### WORK TO COMPLETE
Every record that follows needs to be written out again, exactly.

Saved entries:

* * * * * * * * *

(** The candidate at position [i] wins when every candidate is at least as
    long and every earlier one is strictly longer. *)
Lemma pickBest_first_shortest keys best (i : nat) x p :
  keys !! i = Some x →
  cand x = Some p →
  (∀ (j : nat) y q, keys !! j = Some y → cand y = Some q →
     (length p ≤ length q)%nat
     ∧ ((j < i)%nat → (length p < length q)%nat)) →
  match best with
  | None => True
  | Some b => (length p < length (Route.path b))%nat
  end →
  pickBest cand keys best = Some (Route.mk p 1 (Some x)).
Proof.
  revert best i.
  induction keys as [|k keys IH]; intros best i Hi Hx Hmin Hbest; [done|].
  rewrite pickBest_cons.
  destruct i as [|i]; simpl in Hi.
  - injection Hi as ->. rewrite Hx.
    assert (keepBest best p x = Some (Route.mk p 1 (Some x))) as ->.
    { destruct best as [b|]; simpl; [|done].
      by rewrite bool_decide_eq_true_2. }
    apply pickBest_keeps. intros k q Hk Hq. simpl.
    apply list_elem_of_lookup in Hk as [j Hj].
    by apply (Hmin (S j) k q).
  - apply (IH _ i); [done|done| |].
    + intros j y q Hj Hy.
      destruct (Hmin (S j) y q Hj Hy) as [Hle Hlt].
      split; [done|]. intros. apply Hlt. lia.
    + destruct (cand k) as [q|] eqn:Hk; [|done].
      assert (length p < length q)%nat as Hlt
        by (apply (Hmin 0%nat k q); [done|done|lia]).
      destruct best as [b|]; simpl; [|done].
      by case_bool_decide.
Qed.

* * * * * * * * *

### ANSWER BOX
(** The candidate at position [i] wins when every candidate is at least as
    long and every earlier one is strictly longer. *)
Lemma pickBest_first_shortest keys best (i : nat) x p :
  keys !! i = Some x →
  cand x = Some p →
  (∀ (j : nat) y q, keys !! j = Some y → cand y = Some q →
     (length p ≤ length q)%nat
     ∧ ((j < i)%nat → (length p < length q)%nat)) →
  match best with
  | None => True
  | Some b => (length p < length (Route.path b))%nat
  end →
  pickBest cand keys best = Some (Route.mk p 1 (Some x)).
Proof.
  revert best i.
  induction keys as [|k keys IH]; intros best i Hi Hx Hmin Hbest; [done|].
  rewrite pickBest_cons.
  destruct i as [|i]; simpl in Hi.
  - injection Hi as ->. rewrite Hx.
    assert (keepBest best p x = Some (Route.mk p 1 (Some x))) as ->.
    { destruct best as [b|]; simpl; [|done].
      by rewrite bool_decide_eq_true_2. }
    apply pickBest_keeps. intros k q Hk Hq. simpl.
    apply list_elem_of_lookup in Hk as [j Hj].
    by apply (Hmin (S j) k q).
  - apply (IH _ i); [done|done| |].
    + intros j y q Hj Hy.
      destruct (Hmin (S j) y q Hj Hy) as [Hle Hlt].
      split; [done|]. intros. apply Hlt. lia.
    + destruct (cand k) as [q|] eqn:Hk; [|done].
      assert (length p < length q)%nat as Hlt
        by (apply (Hmin 0%nat k q); [done|done|lia]).
      destruct best as [b|]; simpl; [|done].
      by case_bool_decide.
Qed.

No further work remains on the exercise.